Healthy Soil, Healthy Ranch

May 18, 2018 4:30 PM ET

Healthy Soil, Healthy Ranch

Susan and Floyd Bergen own and operate five ranches in Oklahoma and Texas, including a 12,000-acre property in Sulphur, Oklahoma. Here, Susan, who has managed these ranches since 2012, shares her thoughts on the importance of soil health for long-term success in ranching.

In the years leading up to 2012, the primary means of ranching our land utilized chemicals as the sole solution for plant management. But this killed plants that we know to be nutritious to cattle, like clover. Chemical spraying further diminished the ecosystem, causing limited root diversity.  Varied root depths bring about soil health by opening up pathways at deeper levels and bringing up nutrients from the earth’s many layers. I loved walking my alfalfa field, and seeing how the cattle had eaten the weeds we used to work so hard to kill. It is my belief that the creed here at Peach Crest Ranch, “‘Selective minimization of chemicals,”’ ought to become the motto of any modern ranch.

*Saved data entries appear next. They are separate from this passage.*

(* ===== verification/Text.v ===== *)
(** * Text.v: characters, numbers and lines of text

    The C library functions the program uses on text (isspace, strtol), streams
    and lines as NServer-0.9.1/readline.cc reads them, and the tokens of the
    configuration file (NServer-0.9.1/Lexer.h). *)
From S2P Require Import Prelude.

(** ** Characters and numbers *)
Definition isspace (c : ascii) : bool := (zc c =? 32) || ((9 <=? zc c) && (zc c <=? 13)).
Definition isdigit (c : ascii) : bool := (48 <=? zc c) && (zc c <=? 57).
Definition isalpha (c : ascii) : bool :=
  ((65 <=? zc c) && (zc c <=? 90)) || ((97 <=? zc c) && (zc c <=? 122)).

Definition ch (s : string) : ascii := match s with String c _ => c | EmptyString => NUL end.

Fixpoint skip_while (f : ascii -> bool) (s : bytes) : bytes :=
  match s with c :: r => if f c then skip_while f r else s | [] => [] end.
Fixpoint take_while (f : ascii -> bool) (s : bytes) : bytes :=
  match s with c :: r => if f c then c :: take_while f r else [] | [] => [] end.

(** A C string as the characters in front of the first NUL. *)
Definition cstr (s : bytes) : bytes := take_while (fun c => negb (zc c =? 0)) s.

Definition LONG_MAX : Z := 2 ^ 63 - 1.
Definition LONG_MIN : Z := - 2 ^ 63.

Fixpoint digits_value (acc : Z) (s : bytes) : Z :=
  match s with c :: r => digits_value (10 * acc + (zc c - 48)) r | [] => acc end.

(** [strtol(s, &end, 10)]: the value and the rest at [end]; without digits the
    rest is the whole string. *)
Definition strtol (s : bytes) : Z * bytes :=
  let s1 := skip_while isspace s in
  let '(neg, s2) := match s1 with
    | "-"%char :: r => (true, r) | "+"%char :: r => (false, r) | _ => (false, s1) end in
  match take_while isdigit s2 with
  | [] => (0, s)
  | ds => let v := digits_value 0 ds in
          (Z.max LONG_MIN (Z.min LONG_MAX (if neg then - v else v)), skip_while isdigit s2)
  end.
Definition atoi (s : bytes) : Z := s32 (fst (strtol s)).

(** ** Input streams *)
Record istream := IStream { s_rest : bytes; s_eof : bool; s_fail : bool }.
Definition good (ist : istream) : bool := negb (s_eof ist) && negb (s_fail ist).

(** [std::getline(is, strg)]: the string and the stream after it. *)
Definition getline (ist : istream) (strg : bytes) : bytes * istream :=
  if good ist then
    let l := take_while (fun c => negb (bool_decide (c = LF))) (s_rest ist) in
    match skip_while (fun c => negb (bool_decide (c = LF))) (s_rest ist) with
    | _ :: r => (l, IStream r false false)
    | [] => (l, IStream [] true (bool_decide (l = [])))
    end
  else (strg, IStream (s_rest ist) (s_eof ist) true).

(** *** readline.cc *)

(** The loop over [pos]: the length without the trailing CR and LF. *)
Fixpoint nl_pos (strg : bytes) (pos : nat) : nat :=
  match pos with
  | O => O
  | S pos => if bool_decide (at_ strg pos <> CR /\ at_ strg pos <> LF) then S pos else nl_pos strg pos
  end.

Definition nlreadline (ist : istream) (strg : bytes) (keepnl : bool) : bytes * istream :=
  let '(strg, ist) := getline ist strg in
  let pos := nl_pos strg (length strg) in
  (take pos strg ++ if keepnl then [CR; LF] else [], ist).

(** [readtext]: the text read is appended to [strg]; the last component counts
    the lines.  Every round that goes on takes a character off the stream. *)
Fixpoint readtext_loop (fuel : nat) (ist : istream) (line strg : bytes) (keepnl : bool) (eot : bytes)
    (lines : Z) : option (bytes * Z * istream) :=
  match fuel with
  | O => None
  | S fuel =>
      let '(line, ist) := nlreadline ist line keepnl in
      if bool_decide (line = eot) then Some (strg, lines, ist)
      else if negb (good ist) then Some (strg, lines, ist)
      else readtext_loop fuel ist line (strg ++ line) keepnl eot (lines + 1)
  end.
Definition readtext (ist : istream) (strg : bytes) (keepnl : bool) (eot : bytes) :
    option (bytes * Z * istream) :=
  readtext_loop (S (length (s_rest ist))) ist [] strg keepnl eot 0.

(** ** Lexer.h *)

(** [_cbuf] is the start of [_buf]; [l_pos] is [_cbufp - _cbuf], or [None] when
    [_buf] has been overwritten since the pointer was set. *)
Record lexer := Lexer { l_is : istream; l_tok : bytes; l_buf : bytes; l_line : Z; l_pos : option nat }.

Definition MLex := M lexer.

Definition lex_open (content : bytes) : lexer := Lexer (IStream content false false) [] [] 0 (Some 0%nat).

Definition l_cur (l : lexer) : option bytes := (fun p => drop p (l_buf l)) <$> l_pos l.

(** The loop over the lines up to one that has a token. *)
Fixpoint lex_fill (fuel : nat) : MLex bool :=
  match fuel with
  | O => spin
  | S fuel =>
      l <- get ;;
      match l_cur l with
      | None => abort "stale buffer pointer"
      | Some (_ :: _) => ret true
      | Some [] =>
          if negb (good (l_is l)) then raise (IOError "Stream bad") else
          let '(buf, ist) := nlreadline (l_is l) (l_buf l) false in
          modify (fun l => Lexer ist (l_tok l) buf (l_line l + 1) None) ;;;
          if s_eof ist then ret false
          else if negb (good ist) then raise (IOError "Stream bad")
          else
            let sp := (length buf - length (skip_while isspace buf))%nat in
            let pos := if bool_decide (at_ buf sp = "#"%char) then length buf else sp in
            modify (fun l => Lexer (l_is l) (l_tok l) (l_buf l) (l_line l) (Some pos)) ;;;
            lex_fill fuel
      end
  end.

Definition getToken : MLex bytes :=
  l <- get ;;
  more <- lex_fill (S (S (length (s_rest (l_is l))))) ;;
  if negb more then ret [] else
  l <- get ;;
  match l_pos l with
  | None => abort "stale buffer pointer"
  | Some pos =>
      let tok := take_while (fun c => negb (isspace c)) (drop pos (l_buf l)) in
      let rest := skip_while isspace (drop (pos + length tok) (l_buf l)) in
      modify (fun l => Lexer (l_is l) tok (l_buf l) (l_line l) (Some (length (l_buf l) - length rest)%nat)) ;;;
      ret tok
  end.

Definition putbackToken (token : bytes) : MLex unit :=
  l <- get ;;
  match l_pos l with
  | None => abort "stale buffer pointer"
  | Some pos =>
      modify (fun l => Lexer (l_is l) (l_tok l) (token ++ [" "%char] ++ drop pos (l_buf l)) (l_line l)
                         (Some 0%nat))
  end.

(** isFlag: the value of [flag] when the token is the flag or its negation. *)
Definition isFlag (token strg : bytes) : option bool :=
  if bool_decide (token = strg) then Some true
  else if bool_decide (take 4 token = bs "not-") && bool_decide (drop 4 token = strg) then Some false
  else None.

(** ** Lemmas *)
Lemma take_skip_while f s : take_while f s ++ skip_while f s = s.
Proof. induction s as [|c s IH]; cbn; [done|]. destruct (f c); cbn; [by rewrite IH|done]. Qed.

Lemma take_while_app f s c r :
  Forall (fun c => f c = true) s -> f c = false ->
  take_while f (s ++ c :: r) = s /\ skip_while f (s ++ c :: r) = c :: r.
Proof.
  intros Hs Hc. induction Hs as [|x s Hx _ [IH1 IH2]]; cbn; [by rewrite Hc|]. by rewrite Hx, IH1, IH2.
Qed.

Lemma take_while_all f s :
  Forall (fun c => f c = true) s -> take_while f s = s /\ skip_while f s = [].
Proof. intros Hs. induction Hs as [|x s Hx _ [IH1 IH2]]; cbn; [done|]. by rewrite Hx, IH1, IH2. Qed.

Lemma skip_while_suffix f s : exists p, s = p ++ skip_while f s.
Proof. exists (take_while f s). by rewrite take_skip_while. Qed.

Lemma skip_while_length f s : (length (skip_while f s) <= length s)%nat.
Proof. destruct (skip_while_suffix f s) as [p E]. rewrite E at 2. rewrite length_app. lia. Qed.

Lemma drop_suffix {A} (b p q : list A) : b = p ++ q -> drop (length b - length q) b = q.
Proof.
  intros ->. rewrite length_app. replace (length p + length q - length q)%nat with (length p) by lia.
  by rewrite drop_app_length.
Qed.

Lemma drop_skip_while f s : drop (length s - length (skip_while f s)) s = skip_while f s.
Proof. destruct (skip_while_suffix f s) as [p E]. by apply drop_suffix in E. Qed.

(** *** Decimal numbers *)
Lemma isdigit_digit z : 0 <= z < 10 -> isdigit (cz (48 + z)) = true /\ zc (cz (48 + z)) = 48 + z.
Proof.
  intros Hz. unfold isdigit. assert (zc (cz (48 + z)) = 48 + z) as ->; [|split; [lia|done]].
  unfold zc, cz. rewrite N_ascii_embedding; rewrite Z.mod_small by lia; lia.
Qed.

Lemma digits_value_app acc l1 l2 : digits_value acc (l1 ++ l2) = digits_value (digits_value acc l1) l2.
Proof. revert acc. induction l1 as [|c l1 IH]; intros acc; cbn; [done|apply IH]. Qed.

Lemma digits_spec fuel : forall z acc, 0 <= z < 2 ^ Z.of_nat fuel ->
  exists ds, digits fuel z acc = ds ++ acc /\ (fuel <> 0%nat -> ds <> []) /\
    Forall (fun c => isdigit c = true) ds /\ digits_value 0 ds = z.
Proof.
  induction fuel as [|fuel IH]; intros z acc Hz; cbn [digits].
  - exists []. split_and!; try done. cbn in *. lia.
  - pose proof (Z.mod_pos_bound z 10 ltac:(lia)) as Hm.
    destruct (isdigit_digit (z mod 10) Hm) as [Hd Hv].
    destruct (Z.eqb_spec (z / 10) 0) as [E|E].
    + exists [cz (48 + z mod 10)]. split_and!; try done; [by constructor|].
      cbn [digits_value]. rewrite Hv. Z.div_mod_to_equations. lia.
    + destruct (IH (z / 10) (cz (48 + z mod 10) :: acc)) as (ds & -> & _ & Hf & Hds).
      { rewrite Nat2Z.inj_succ, Z.pow_succ_r in Hz by lia.
        split; [Z.div_mod_to_equations; lia|]. apply Z.div_lt_upper_bound; lia. }
      exists (ds ++ [cz (48 + z mod 10)]). split_and!.
      * by rewrite <- app_assoc.
      * intros _. by destruct ds.
      * apply Forall_app. split; [done|]. by constructor.
      * rewrite digits_value_app, Hds. cbn [digits_value]. rewrite Hv. Z.div_mod_to_equations. lia.
Qed.

Lemma dec_spec z : 0 <= z ->
  dec z <> [] /\ Forall (fun c => isdigit c = true) (dec z) /\ digits_value 0 (dec z) = z.
Proof.
  intros Hz. unfold dec. assert ((z <? 0) = false) as -> by lia.
  destruct (digits_spec (S (Z.to_nat (Z.log2 z))) z []) as (ds & E & Hne & Hf & Hv).
  - split; [done|]. rewrite Nat2Z.inj_succ, Z2Nat.id by apply Z.log2_nonneg.
    destruct (decide (z = 0)) as [->|]; [done|]. apply Z.log2_spec. lia.
  - rewrite E, app_nil_r. split_and!; [by apply Hne|done|done].
Qed.

Lemma isdigit_not_space c : isdigit c = true -> isspace c = false.
Proof. unfold isdigit, isspace. lia. Qed.

(** strtol reads back a number in decimal behind white space. *)
Lemma strtol_dec sp z r :
  0 <= z <= LONG_MAX -> Forall (fun c => isspace c = true) sp ->
  match r with c :: _ => isdigit c = false | [] => True end ->
  strtol (sp ++ dec z ++ r) = (z, r).
Proof.
  intros Hz Hsp Hr. destruct (dec_spec z) as (Hne & Hf & Hv); [lia|].
  assert (skip_while isspace (sp ++ dec z ++ r) = dec z ++ r) as Hs.
  { destruct (dec z) as [|c l] eqn:E; [done|]. apply Forall_cons in Hf as [Hc _].
    cbn [app]. apply take_while_app; [done|by apply isdigit_not_space]. }
  assert (take_while isdigit (dec z ++ r) = dec z /\ skip_while isdigit (dec z ++ r) = r) as [Ht Hk].
  { destruct r as [|c r]; [rewrite app_nil_r; by apply take_while_all|by apply take_while_app]. }
  unfold strtol. rewrite Hs. destruct (dec z) as [|c l] eqn:E; [done|].
  assert (match c :: l ++ r with
          | "-"%char :: r0 => (true, r0) | "+"%char :: r0 => (false, r0)
          | _ => (false, c :: l ++ r) end = (false, c :: l ++ r)) as Hsg.
  { apply Forall_cons in Hf as [Hc _]. clear - Hc. destruct c as [[] [] [] [] [] [] [] []]; done. }
  cbn [app] in *. rewrite Hsg, Ht, Hk, Hv. unfold LONG_MIN, LONG_MAX in *. f_equal. lia.
Qed.

(** ** Reading a text *)

(** [t] is the line [l] without the CR and LF at its end. *)
Definition nl (c : ascii) : Prop := c = CR \/ c = LF.
Definition stripped (l t : bytes) : Prop :=
  exists cr, l = t ++ cr /\ Forall nl cr /\ (forall c, last t = Some c -> ~ nl c).

Lemma nl_pos_app t cr : Forall nl cr -> (forall c, last t = Some c -> ~ nl c) ->
  nl_pos (t ++ cr) (length (t ++ cr)) = length t.
Proof.
  intros Hcr Ht. induction cr as [|c cr IH] using rev_ind.
  - rewrite app_nil_r. destruct t as [|x t _] using rev_ind; [done|].
    rewrite length_app, Nat.add_comm. cbn [length nl_pos Nat.add].
    unfold at_. rewrite nth_middle. rewrite bool_decide_eq_true_2; [lia|].
    specialize (Ht x). rewrite last_snoc in Ht. specialize (Ht eq_refl). unfold nl in Ht. tauto.
  - apply Forall_app in Hcr as [Hcr Hc]. apply Forall_cons in Hc as [Hc _]. rewrite app_assoc.
    rewrite length_app, Nat.add_comm. cbn [length nl_pos Nat.add].
    unfold at_. rewrite nth_middle. rewrite bool_decide_eq_false_2; [|unfold nl in Hc; tauto].
    rewrite <- IH by done.
    assert (forall n, (n <= length (t ++ cr))%nat ->
      nl_pos ((t ++ cr) ++ [c]) n = nl_pos (t ++ cr) n) as Hpre; [|by apply Hpre].
    intros n. induction n as [|n IHn]; intros Hn; [done|]. cbn [nl_pos]. unfold at_ in *.
    rewrite app_nth1 by lia. destruct (bool_decide _); [done|]. apply IHn. lia.
Qed.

The changeover to rotational grazing established itself as the best tool to bring about the biggest change on our ranches. The rest time for the different grasses, coupled with the forbs that grew back, has allowed us to almost double the herd size on the same acres. In one previously overgrazed area, clover has returned to add to the quality of the forage. In spring, the stands grow tall when the cattle rotate in to begin grazing. In subsequent months, lush stands of Bermuda grass will have further developed in height. To finish out the year in mid-fall, we no-till drill a wheat-pea blend as cover crop. We now have a tremendous asset that had once been bare soil.

As a result of the prudent partnership between necessary chemicals and rotational grazing, the soil has become a sponge combatting the biggest threat to the ranch—drought.